Resolving UN Deadlocks

As a result of Rights and Humanity’s consensus building skills we have been called upon to assist in resolving conflict between governments on controversial issues at international conferences.

We played a critical role in forging consensus on:

  • the Universality and Indivisibility of Human Rights in preparation of the World Conference on Human Rights, Vienna, Austria, 1993
  • the right of adolescent girls to have access to reproductive health information and services at the World Conference on Women, Beijing, China, in 1995
  • contentious issues affected by the Israeli/Palestinian conflict concerning anti-semitism, Islamophobia, Zionism, and the Holocaust; and calls for an apology and/or reparations for slavery; in preparation of the Racism Conference, Durban, South Africa, 2001.

Multi-stakeholder Consensus Building

Rights and Humanity has been described as the mortar between the bricks. We facilitate dialogue between all stakeholders in non-threatening environments. We bring together multi-disciplinary and multi-faith groups of people to prompt concerted action. These include representatives of governments, UN agencies, NGOs, academics, professionals and those most affected by any particular issue.

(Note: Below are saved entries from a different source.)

(** * Resilient schema discovery layer: [db_context/database.py]

    A shallow embedding of [DatabaseConnector] and the properties its
    specification states about it.

    The connector is a thin layer over the [oracledb] driver.  The driver
    and the database behind it are the environment: they are a record of
    transition functions on an abstract world [W].  The connector's
    coroutines become computations in a state-and-exception monad whose
    state holds the world, the connector's [_pool] attribute and the trace
    of driver calls and [stderr] lines produced so far. *)

From Stdlib Require Import ZArith QArith Lia Ascii String List Sorted.
From stdpp Require Import base list strings gmap pretty.
Import ListNotations.

Local Open Scope Z_scope.
Local Open Scope string_scope.
Local Open Scope list_scope.

(** ** Python data *)

(** A cell of a fetched row.  [CDate] carries the rendering of the
    timestamp under the format [%Y-%m-%d %H:%M:%S], the only way the
    connector looks at it; [CLob] is a LOB locator read through the
    driver. *)
Inductive cell :=
| CNull
| CStr (s : string)
| CInt (z : Z)
| CDate (rendered : string)
| CLob (locator : nat).

Definition row := list cell.
Definition rows := list row.

(** A bind value: a cell, or the list of names [search_columns_in_database]
    binds to [:table_names]. *)
Inductive bind :=
| BCell (c : cell)
| BList (l : list string).

(** Keyword arguments of [cursor.execute], in call order. *)
Definition params := list (string * bind).

Definition bstr (s : string) : bind := BCell (CStr s).

#[global] Instance cell_eq_dec : EqDecision cell.
Proof. solve_decision. Defined.

#[global] Instance bind_eq_dec : EqDecision bind.
Proof. solve_decision. Defined.

(** Python truth value of a cell ([if row[0]], [if created], ...). *)
Definition truthy (c : cell) : bool :=
  match c with
  | CNull => false
  | CStr s => negb (String.eqb s "")
  | CInt z => negb (Z.eqb z 0)
  | CDate _ => true
  | CLob _ => true
  end.

(** [c == 'literal'] *)
Definition cell_is (c : cell) (lit : string) : bool :=
  bool_decide (c = CStr lit).

(** *** Text

    A Python [str] is a sequence of code points; here it is the [string]
    of its UTF-8 bytes, which is how a string literal of this file reads.
    [chars] gives the characters back, each as the bytes that encode it: a
    byte from 128 on takes the continuation bytes (binary [10xxxxxx]) that
    follow it, an ASCII byte is a character by itself.  On well-formed
    UTF-8 these are the code points. *)
Definition is_ascii_byte (b : ascii) : bool := Nat.ltb (nat_of_ascii b) 128.

Definition is_continuation (b : ascii) : bool :=
  let n := nat_of_ascii b in (Nat.leb 128 n && Nat.ltb n 192)%bool.

(** [b'] belongs to the character that [b] is part of. *)
Definition joins (b b' : ascii) : bool := negb (is_ascii_byte b) && is_continuation b'.

Definition hd_byte (s : string) : option ascii :=
  match s with EmptyString => None | String b _ => Some b end.

(** [list(s)] *)
Fixpoint chars (s : string) : list string :=
  match s with
  | EmptyString => []
  | String b s' =>
      match hd_byte s', chars s' with
      | Some b', c :: cs =>
          if joins b b' then String b c :: cs else String b EmptyString :: c :: cs
      | _, _ => [String b EmptyString]
      end
  end.

(** [''.join(cs)] *)
Definition text (cs : list string) : string := fold_right String.append EmptyString cs.

(** [len(s)] *)
Definition len (s : string) : nat := length (chars s).
(** X6, an instance: from floor 10 with pending floors 12, 15 and 9 the
    car stays between floors 9 and 15. *)
Lemma cycle_stays_within_span_witness :
  9 ≤ current_floor (press_all (gone_up_to 10) [12; 15; 9]) ≤ 15
  ∧ (∀ f, f ∈ Look.requests (press_all (gone_up_to 10) [12; 15; 9]) → 9 ≤ f ≤ 15)
  ∧ (∀ f, f ∈ traversals (process_requests (press_all (gone_up_to 10) [12; 15; 9])).2 →
          9 ≤ f ≤ 15).
Proof.
  assert (He : 9 ≤ current_floor (press_all (gone_up_to 10) [12; 15; 9]) ≤ 15)
    by (change (9 ≤ 10 ≤ 15); lia).
  assert (Hreq : ∀ f, f ∈ Look.requests (press_all (gone_up_to 10) [12; 15; 9]) →
                      9 ≤ f ≤ 15).
  { intros f. change (f ∈ ({[12; 15; 9]} : gset Z) → 9 ≤ f ≤ 15).
    rewrite !elem_of_union, !elem_of_singleton. lia. }
  split; [exact He|]. split; [exact Hreq|].
  exact (proj1 (cycle_stays_within_span (press_all (gone_up_to 10) [12; 15; 9])
                  9 15 He Hreq)).
Defined.

(** X7: a cycle leaves the car at the floor of its last stop, or where it
    was when it made no stop, and changes nothing of the car but its
    floor, status, direction and request store. *)
Theorem cycle_ends_at_last_stop (e : ElevatorCar.t) :
  current_floor (process_requests e).1
  = default (current_floor e) (last (visits (process_requests e).2))
  ∧ id (process_requests e).1 = id e
  ∧ display (process_requests e).1 = display e
  ∧ logger (process_requests e).1 = logger e
  ∧ strategy (process_requests e).1 = strategy e
  ∧ observers (process_requests e).1 = observers e.
Proof.
  rewrite visits_cycle, process_requests_look, look_process_requests_plan.
  cbn [fst finish id current_floor display logger strategy observers].
  destruct (run_moves_frame (plan e) e) as (H1 & H2 & H3 & H4 & H5 & _).
  split; [apply run_moves_current_floor|]. done.
Qed.

(** X8: a second cycle run straight after a cycle prints nothing and
    leaves the car as the first cycle left it. *)
Theorem second_cycle_is_silent (e : ElevatorCar.t) :
  process_requests (process_requests e).1 = ((process_requests e).1, []).
Proof.
  rewrite !process_requests_look, (look_process_requests_plan e). cbn [fst].
  set (x := (run_moves (plan e) e).1).
  rewrite look_process_requests_plan.
  assert (Hplan : plan (finish x) = []).
  { unfold plan. rewrite requests_finish, elements_empty. reflexivity. }
  rewrite Hplan. reflexivity.
Qed.

(** X9: the scheduler reads the floors of the hall calls and never their
    directions: replacing the external-request mapping by any mapping
    with the same floors gives the same cycle, output and final state. *)
Theorem cycle_ignores_call_directions (e : ElevatorCar.t) (m : gmap Z Direction.t) :
  dom m = dom (external_requests e) →
  process_requests (set_external_requests e m) = process_requests e.
Proof.
  intros Hdom. set (e' := set_external_requests e m).
  assert (Hreq : Look.requests e' = Look.requests e).
  { apply set_eq. intros f. rewrite !elem_of_requests. unfold e'. simpl.
    by rewrite <- !elem_of_dom, Hdom. }
  assert (Hplan : plan e' = plan e).
  { unfold plan. rewrite Hreq. by apply plan_of_same_motion. }
  rewrite !process_requests_look, !look_process_requests_plan, Hplan.
  destruct (same_cabin_run_moves (plan e) e' e) as [Htr Hcab]; [done|].
  by rewrite Htr, (same_cabin_finish _ _ Hcab).
Qed.

(** X9, an instance: the hall call at floor 3 recorded going Up, read as
    going Down. *)
Lemma cycle_ignores_call_directions_witness :
  dom ({[3 := Direction.DOWN]} : gmap Z Direction.t)
  = dom (external_requests
           (add_external_request (press_all (gone_up_to 5) [7]) 3 Direction.UP))
  ∧ process_requests
      (set_external_requests
         (add_external_request (press_all (gone_up_to 5) [7]) 3 Direction.UP)
         {[3 := Direction.DOWN]})
    = process_requests
        (add_external_request (press_all (gone_up_to 5) [7]) 3 Direction.UP).
Proof.
  split; [reflexivity|].
  apply (cycle_ignores_call_directions
           (add_external_request (press_all (gone_up_to 5) [7]) 3 Direction.UP)
           {[3 := Direction.DOWN]}).
  reflexivity.
Defined.

End TravelExtras.

(** * Further properties of the car *)

Section CarFacts.
Import ElevatorCar.

Lemma requests_press (e : t) (f : Z) :
  Look.requests (press_internal_button e f) = {[f]} ∪ Look.requests e.
Proof.
  apply set_eq. intros g.
  rewrite elem_of_union, elem_of_singleton, !elem_of_requests.
  unfold press_internal_button. case_bool_decide as Hf; simpl.
  - split; [tauto|]. intros [->|?]; tauto.
  - rewrite elem_of_app, list_elem_of_singleton. tauto.
Qed.

Lemma requests_add (e : t) (f : Z) (d : Direction.t) :
  Look.requests (add_external_request e f d) = {[f]} ∪ Look.requests e.
Proof.
  apply set_eq. intros g.
  rewrite elem_of_union, elem_of_singleton, !elem_of_requests.
  unfold add_external_request.
  destruct (external_requests e !! f) as [d0|] eqn:Hf; simpl.
  - split; [tauto|]. intros [->|?]; [|tauto]. right. by rewrite Hf.
  - rewrite lookup_insert. destruct (decide (f = g)) as [->|Hne].
    + split; [tauto|]. intros _. right. by eexists.
    + split; [tauto|]. intros [?|?]; [congruence|tauto].
Qed.

Lemma display_lines_of_updates (os : list ElevatorObserver) (j : option Z) (f : Z)
    (d : Direction.t) :
  DisplayUpdated j f d ∈ concat (map ElevatorObserver_update os) →
  DisplayObserver (Display.mk j f d) ∈ os.
Proof.
  induction os as [|o os IH]; simpl; intros Hin.
  - by apply elem_of_nil in Hin.
  - apply elem_of_app in Hin as [Hin|Hin].
    + destruct o as [[j' f' d']|l]; simpl in Hin.
      * apply list_elem_of_singleton in Hin. injection Hin as -> -> ->.
        apply elem_of_cons. by left.
      * apply list_elem_of_singleton in Hin. discriminate Hin.
    + apply elem_of_cons. right. by apply IH.
Qed.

The conclusions of our Round Table discussions are then fed into the bodies responsible for international and national policy development on the issue under discussion. By including senior policy-makers and practitioners in our meetings we are able to have a direct impact on global policy and action.

Our recommendations have rapidly been taken up by inter-governmental bodies, governments, NGOs, corporations, community groups and individuals around the world.

By encouraging ownership of our human rights approach among these various stakeholders, the impact of our work reaches far beyond those with whom we work directly. In this way, our work benefits people throughout the world. This multiplying effect is one of the critical virtues of our approach.